### HOW TO COMPLETE THIS TASK
With the records below as your source, retype each line exactly from the top down to the line that contains "r ← AddDiskBlock", and include that line.
*** EXERCISE INPUT Section Begins ***
(** The result, the ids and the mapping. *)
Definition AddManyDiskBlocks (file : list Z) (initial_byte_offset num_blocks : Z) (m : BlockMapping)
    : outcome (bool * list Z * BlockMapping) :=
  foldM (fun s block =>
      let '(ret, ids, m) := s in
      r ← AddDiskBlock file (initial_byte_offset + block * block_size_ m) m;
      Ret (ret && negb (fst r =? -1), ids ++ [fst r], snd r))
    (seqZ 0 num_blocks) (true, [], m).

Definition MapPartitionBlocks (old_part new_part : list Z) (old_size new_size block_size : Z)
    : outcome (list Z * list Z) :=
  r ← AddBlock (replicate (Z.to_nat block_size) 0) (BlockMapping_new block_size);
  let '(zero_id, m) := r in
  _ ← guard_that (zero_id =? 0);
  r ← AddManyDiskBlocks old_part 0 (old_size / block_size) m;
  let '(ok, old_block_ids, m) := r in
  _ ← guard_that ok;
  r ← AddManyDiskBlocks new_part 0 (new_size / block_size) m;
  let '(ok, new_block_ids, m) := r in
  _ ← guard_that ok;
  Ret (old_block_ids, new_block_ids).
End Mapping.

(** ** The invariant *)

(** [seen] are the distinct blocks in the order of their ids. *)
Section Invariant.
Context `{KernelOk} `{BlockHash}.
Context (size : Z) (Hsize : 0 < size).

(** The data a block stands for, wherever they are kept. *)
Definition unique_ok (seen : list (list Z)) (u : UniqueBlock) : Prop :=
  0 <= block_id u /\ exists data, seen !! Z.to_nat (block_id u) = Some data
    /\ (block_data u = data
        \/ block_data u = [] /\ exists file, fd u = Some file /\ 0 <= byte_offset u /\ slice file (byte_offset u) size = data).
*** EXERCISE INPUT Section Ends ***
### REPLY
(** The result, the ids and the mapping. *)
Definition AddManyDiskBlocks (file : list Z) (initial_byte_offset num_blocks : Z) (m : BlockMapping)
    : outcome (bool * list Z * BlockMapping) :=
  foldM (fun s block =>
      let '(ret, ids, m) := s in
      r ← AddDiskBlock file (initial_byte_offset + block * block_size_ m) m;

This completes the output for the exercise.